For the nine month period of fiscal 2019, net product sales were $7.0 million as compared to $10.4 million for the nine month period of fiscal 2018, a decrease of $3.4 million, or 32.4%. The Company’s sales during the nine month periods of fiscal 2019 and fiscal 2018 were highly concentrated among the Company’s two largest customers – Wal-Mart and Amazon.com in fiscal 2019 and fiscal 2018, where gross product sales comprised approximately 70.2% and 76.2%, respectively, of the Company’s total gross product sales.
Net product sales may be periodically impacted by adjustments made to the Company’s sales allowance and marketing support accrual to record unanticipated customer deductions from accounts receivable or to reduce the accrual by any amounts which were accrued in the past but not taken by customers through deductions from accounts receivable within a certain time period. In the aggregate, these adjustments had the effect of increasing net product sales and operating income by approximately $6,000 and $18,000 for the third quarters of fiscal 2019 and fiscal 2018, respectively, and approximately $15,000 and $41,000 for the nine month periods of fiscal 2019 and fiscal 2018, respectively.
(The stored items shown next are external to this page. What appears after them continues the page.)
(* ===== verification/Provider.v ===== *)
(** * Provider: the copilot's configuration and its model clients
    ([crates/copilot/src/config.rs], [provider/mod.rs], [provider/openai.rs],
    [provider/anthropic.rs])

    A configuration becomes a client of one of two wire formats, or nothing,
    and its address passes the residency gate first ([Residency]).  A client
    turns a conversation into one request and an answer into one turn.  The
    key the console presents to its own gateway is taken out of every error a
    client returns. *)
From S2P Require Import Prelude Text Json JsonCode Signing Jcs Ingest Command Http Prog Effects Cloud Unicode Grounding Residency Untrusted Felyx.

(** ** Configuration ([config.rs]) *)

Inductive ProviderKind : Type := PNone | Ollama | LmStudio | OpenAiCompat | Anthropic | OpenRouter.
#[export] Instance ProviderKind_eq_dec : EqDecision ProviderKind.
Proof. solve_decision. Defined.
Definition default_base_url (k : ProviderKind) : option str :=
  match k with
  | Ollama => Some #"http://127.0.0.1:11434/v1"
  | LmStudio => Some #"http://127.0.0.1:1234/v1"
  | Anthropic => Some #"https://api.anthropic.com"
  | OpenRouter => Some #"https://openrouter.ai/api/v1"
  | OpenAiCompat | PNone => None
  end.
Definition provider_label (k : ProviderKind) : str :=
  match k with
  | PNone => #"none" | Ollama => #"ollama" | LmStudio => #"lmstudio" | OpenAiCompat => #"openai_compat"
  | Anthropic => #"anthropic" | OpenRouter => #"openrouter"
  end.

Inductive ProviderError : Type :=
| NonLocalEndpointRefused (url : str)
| ConfigText (why : str)
| ProviderTransport (why : str)
| HttpStatus (status : Z) (body : str)
| Decode (why : str).

Inductive ConfigError : Type :=
| MissingField (field : str)
| BadSecretRef
| BadApiKeyRef
| SecretUnavailable (why : str)
| BadAgentId (id : str)
| BadFuseKeyRef
| FuseKeyUnavailable (why : str)
| BadFuseKey (why : str)
| ProviderRefused (e : ProviderError).

Record CopilotConfig : Type := mkConfig
  { provider : ProviderKind; cfg_base_url : option str; cfg_model : option str; api_key_ref : option str;
    allow_non_local_endpoints : bool; local_hostnames : list str; max_iterations : Z; max_tokens : Z; run_id : str;
    cfg_agent_id : option str; fuse_key_ref : option str }.
Definition default_config : CopilotConfig :=
  mkConfig PNone None None None false [] 6 1024 #"genaryx-copilot" None None.

(** What the process reads when it builds a provider: variables and files. *)
Inductive Var : Type := VarSet (v : str) | NotPresent | NotUnicode.
Record Reads : Type := mkReads { env : str -> Var; read_to_string : str -> result str str }.
Definition var_ok (r : Reads) (key : str) : option str := match env r key with VarSet v => Some v | _ => None end.

Definition org_domain_name (r : Reads) : str :=
  match var_ok r #"GENARYX_ORG_DOMAIN" with
  | Some v => if bool_decide (trim v = []) then #"local" else trim v
  | None => #"local"
  end.

Definition is_valid_agent_id (id : str) : bool :=
  if 255 <? byte_len id then false
  else
    match strip_prefix #"agent://" id with
    | None => false
    | Some rest =>
        match split_once #"/" rest with
        | None => false
        | Some (domain, path) =>
            negb (bool_decide (domain = []))
            && forallb (fun c => ascii_lower c || ascii_digit c || (c =? 46) || (c =? 45)) domain
            && negb (bool_decide (path = []))
            && forallb (fun c => ascii_lower c || ascii_digit c || (c =? 46) || (c =? 95) || (c =? 47) || (c =? 45)) path
        end
    end.

Definition resolved_base_url (c : CopilotConfig) : result str ConfigError :=
  match cfg_base_url c with
  | Some url => Ok url
  | None => ok_or (default_base_url (provider c)) (MissingField #"base_url")
  end.
Definition require_model (c : CopilotConfig) : result str ConfigError := ok_or (cfg_model c) (MissingField #"model").

Inductive SecretRef : Type := SecretEnv (var : str) | SecretFile (path : str).
Definition parse_secret_ref (reference : str) : result SecretRef ConfigError :=
  match strip_prefix #"env:" reference with
  | Some [] => Err BadSecretRef
  | Some var => Ok (SecretEnv var)
  | None =>
      match strip_prefix #"file:" reference with
      | Some [] => Err BadSecretRef
      | Some path => Ok (SecretFile path)
      | None => Err BadSecretRef
      end
  end.
(** [trim_end_matches(['\n', '\r'])]. *)
Definition trim_line_end (s : str) : str := trim_end_by (fun c => (c =? 10) || (c =? 13)) s.
Definition resolve_secret (r : Reads) (s : SecretRef) : result str ConfigError :=
  match s with
  | SecretEnv var =>
      match var_ok r var with
      | Some v => Ok (trim v)
      | None => Err (SecretUnavailable (#"env var " ++ var ++ #" is not set"))
      end
  | SecretFile path =>
      let? v := map_err (fun e => SecretUnavailable (#"reading " ++ path ++ #": " ++ e)) (read_to_string r path) in
      Ok (trim_line_end v)
  end.

Definition resolve_api_key (r : Reads) (c : CopilotConfig) : result (option str) ConfigError :=
  match api_key_ref c with
  | None => Ok None
  | Some reference =>
      let? s := map_err (fun _ => BadApiKeyRef) (parse_secret_ref reference) in
      let? v := resolve_secret r s in Ok (Some v)
  end.

Definition resolved_agent_id (r : Reads) (c : CopilotConfig) : result str ConfigError :=
  let own := match cfg_agent_id c with Some v => trim v | None => [] end in
  if bool_decide (own = []) then Ok (#"agent://" ++ org_domain_name r ++ #"/genaryx/felyx")
  else if is_valid_agent_id own then Ok own
  else Err (BadAgentId own).

(** The key the console shows to its own gateway. *)
Definition FUSE_KEY_HEADER : str := #"x-fuse-key".
Definition FUSE_KEY_REDACTED : str := #"[x-fuse-key redacted]".
Definition MAX_FUSE_KEY_BYTES : Z := 1024.
Definition new_fuse_key (v : str) : result str str :=
  if bool_decide (v = []) then Err #"it is empty"
  else if MAX_FUSE_KEY_BYTES <? byte_len v then Err #"it is longer than 1024 bytes"
  else if negb (forallb ascii_graphic (str_bytes v))
  then Err #"it holds a character other than printable ASCII (a space, a control character or a non-ASCII byte)"
  else Ok v.

Definition resolve_fuse_key (r : Reads) (c : CopilotConfig) : result (option str) ConfigError :=
  match (let! v := fuse_key_ref c in if bool_decide (trim v = []) then None else Some (trim v)) with
  | None => Ok None
  | Some reference =>
      let? s := map_err (fun _ => BadFuseKeyRef) (parse_secret_ref reference) in
      let? v := match s with
                | SecretEnv var =>
                    match env r var with
                    | VarSet v => Ok v
                    | NotPresent => Err (FuseKeyUnavailable #"names an environment variable that is not set")
                    | NotUnicode => Err (FuseKeyUnavailable #"names an environment variable that is not valid UTF-8")
                    end
                | SecretFile path =>
                    map_err (fun e => FuseKeyUnavailable (#"names a file that cannot be read (" ++ e ++ #")")) (read_to_string r path)
                end in
      if bool_decide (trim v = []) then Ok None
      else let? key := map_err BadFuseKey (new_fuse_key (trim v)) in Ok (Some key)
  end.

(** ** Building a client ([provider/mod.rs]) *)

Record LlmClient : Type := mkLlm
  { kind : ProviderKind; base_url : str; model : str; api_key : option str; http : ProviderClient; lc_run_id : str;
    lc_agent_id : str; fuse_key : option str }.
Record ProviderDescriptor : Type := mkDescriptor { pd_provider : str; pd_model : str; pd_endpoint : str; pd_local : bool }.
Definition descriptor (c : LlmClient) : ProviderDescriptor :=
  mkDescriptor (provider_label (kind c)) (model c) (base_url c) (local (http c)).

(** [lookup] is the system's answer for a name at this moment. *)
Definition build_provider {UP : UrlParse} (r : Reads) (lookup : str -> result (list IpAddr) str) (c : CopilotConfig)
  : result (option LlmClient) ConfigError :=
  match provider c with
  | PNone => Ok None
  | k =>
      let? url := resolved_base_url c in
      let? model := require_model c in
      let? key := resolve_api_key r c in
      let? key := match k, key with
                  | Anthropic, None => Err (MissingField #"api_key_ref (Anthropic requires a key)")
                  | _, key => Ok key
                  end in
      let? agent_id := resolved_agent_id r c in
      let? fuse := resolve_fuse_key r c in
      let name := match classify_host url with Hostname n => n | _ => [] end in
      let? client := map_err (fun u => ProviderRefused (NonLocalEndpointRefused u))
                       (check_residency url (allow_non_local_endpoints c) (local_hostnames c) (lookup name)) in
      Ok (Some (mkLlm k url model key client (run_id c) agent_id fuse))
  end.

(** ** Errors without the key *)

Definition redact_fuse_key (text key : str) : str := replace key FUSE_KEY_REDACTED text.
Definition without_fuse_key (key : option str) (e : ProviderError) : ProviderError :=
  match key with
  | None => e
  | Some key =>
      let clean text := redact_fuse_key text key in
      match e with
      | NonLocalEndpointRefused url => NonLocalEndpointRefused (clean url)
      | ConfigText text => ConfigText (clean text)
      | ProviderTransport text => ProviderTransport (clean text)
      | HttpStatus status body => HttpStatus status (clean body)
      | Decode text => Decode (clean text)
      end
  end.
Definition error_parts (e : ProviderError) : str :=
  match e with
  | NonLocalEndpointRefused t | ConfigText t | ProviderTransport t | HttpStatus _ t | Decode t => t
  end.

(** ** One turn on the wire *)

Record ToolSpec : Type := mkSpec { spec_name : str; spec_description : str; params_schema : value }.
Record ChatRequest : Type := mkChat
  { system : str; messages : list Message; tools : list ToolSpec; req_max_tokens : Z; temperature : f64 }.

(** What the HTTP and JSON libraries decide: the text of an answer's body, the
    refusal a failed request carries in its chain of causes when the resolver
    gave one, and the words of a JSON error. *)
Class ModelWire := {
  response_text : Response -> result str str;
  refusal_of : str -> option ResidencyRefusal;
  decode_error : str -> str;
}.

Section Wire.
Context {JT : JsonText} {MW : ModelWire}.

Definition map_send_error (url e : str) : ProviderError :=
  match refusal_of e with
  | Some refusal => NonLocalEndpointRefused (url ++ #" (" ++ refusal_display refusal ++ #")")
  | None => ProviderTransport e
  end.

(** The answer of [send], its status and its body. *)
Definition answer_text (url : str) (x : result Response str) : result str ProviderError :=
  match x with
  | Err e => Err (map_send_error url e)
  | Ok r =>
      let? text := map_err ProviderTransport (response_text r) in
      if negb (is_success (status r)) then Err (HttpStatus (status r) text) else Ok text
  end.

Definition from_text (text : str) : result value ProviderError :=
  match json_of (str_bytes text) with Some v => Ok v | None => Err (Decode (decode_error text)) end.
Definition text_at (k : str) (v : value) : option str := let! x := get k v in as_str x.
Definition fuse_header (c : LlmClient) : list (str * str) :=
  match fuse_key c with Some key => [(FUSE_KEY_HEADER, key)] | None => [] end.
Definition no_arguments : value := obj [].

(** *** The [/chat/completions] format *)

Definition call_to_openai (c : ToolCall) : value :=
  obj [(#"id", VStr (call_id c)); (#"type", VStr #"function");
       (#"function", obj [(#"name", VStr (call_name c)); (#"arguments", VStr (json_text (arguments c)))])].
Definition message_to_openai (m : Message) : value :=
  match role m with
  | System => obj [(#"role", VStr #"system"); (#"content", VStr (m_content m))]
  | User => obj [(#"role", VStr #"user"); (#"content", VStr (m_content m))]
  | ToolRole => obj [(#"role", VStr #"tool"); (#"tool_call_id", VStr (default [] (tool_call_id m))); (#"content", VStr (m_content m))]
  | Assistant =>
      match m_calls m with
      | [] => obj [(#"role", VStr #"assistant"); (#"content", VStr (m_content m))]
      | calls =>
          obj [(#"role", VStr #"assistant");
               (#"content", if bool_decide (m_content m = []) then VNull else VStr (m_content m));
               (#"tool_calls", VArr (map call_to_openai calls))]
      end
  end.
Definition spec_to_openai (t : ToolSpec) : value :=
  obj [(#"type", VStr #"function");
       (#"function", obj [(#"name", VStr (spec_name t)); (#"description", VStr (spec_description t));
                          (#"parameters", params_schema t)])].
Definition openai_body (c : LlmClient) (req : ChatRequest) : value :=
  let before := if bool_decide (system req = []) then []
                else [obj [(#"role", VStr #"system"); (#"content", VStr (system req))]] in
  let own := [(#"model", VStr (model c)); (#"messages", VArr (before ++ map message_to_openai (messages req)));
              (#"max_tokens", VNum (NInt (req_max_tokens req))); (#"temperature", VNum (NFloat (temperature req)));
              (#"stream", VBool false)] in
  match tools req with
  | [] => obj own
  | ts => obj (own ++ [(#"tools", VArr (map spec_to_openai ts)); (#"tool_choice", VStr #"auto")])
  end.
Net product sales are comprised primarily of the sales of houseware and audio products which bear the Emerson® brand name. The major elements which contributed to the overall decrease in net product sales were as follows:
13
| i) | Houseware products: Net sales decreased $2.0 million, or 72.0%, to $0.7 million in the third quarter of fiscal 2019 as compared to $2.7 million in the third quarter of fiscal 2018, driven by a decrease in year-over-year sales of microwave ovens, compact refrigerators and toaster ovens partially offset by an increase in wine products. The decrease in sales of microwave ovens was principally driven by a model discontinuation by one of the Company’s key customers, which accounted for a decrease of approximately $1.8 million in year-over-year sales. For the nine month period of fiscal 2019, houseware net product sales were $3.0 million, a decrease of $4.5 million, or 59.6%, from $7.5 million for the nine month period of fiscal 2018, principally driven by a model discontinuation by one of the Company’s key customers, which accounted for a decrease of approximately $4.2 million in year-over-year sales. |
| ii) | Audio products: Net sales were $1.6 million in the third quarter of fiscal 2019 as compared to $1.3 million in the third quarter of fiscal 2018, an increase of $0.3 million, or 23.7%, resulting from increased net sales of clock radios. For the nine month period of fiscal 2019, audio product net sales were $4.0 million, an increase of $1.1 million or 37.0%, from $2.9 million in the nine month period of fiscal 2018 resulting from increased net sales of clock radios. |
Business operations —Emerson will continue to expand the existing distribution channels and to develop and promote new products to regain shelf spaces with retailers in the USA. Emerson is also investing in products and marketing activities to expand its sales through internet and ecommerce channels. These efforts require investments in appropriate human resources, media marketing and development of products in various categories in addition to the traditional home appliances and audio products on which Emerson has historically focused. Emerson also is continuing its efforts to identify strategic courses of action related to its licensing activities, including seeking new licensing relationships.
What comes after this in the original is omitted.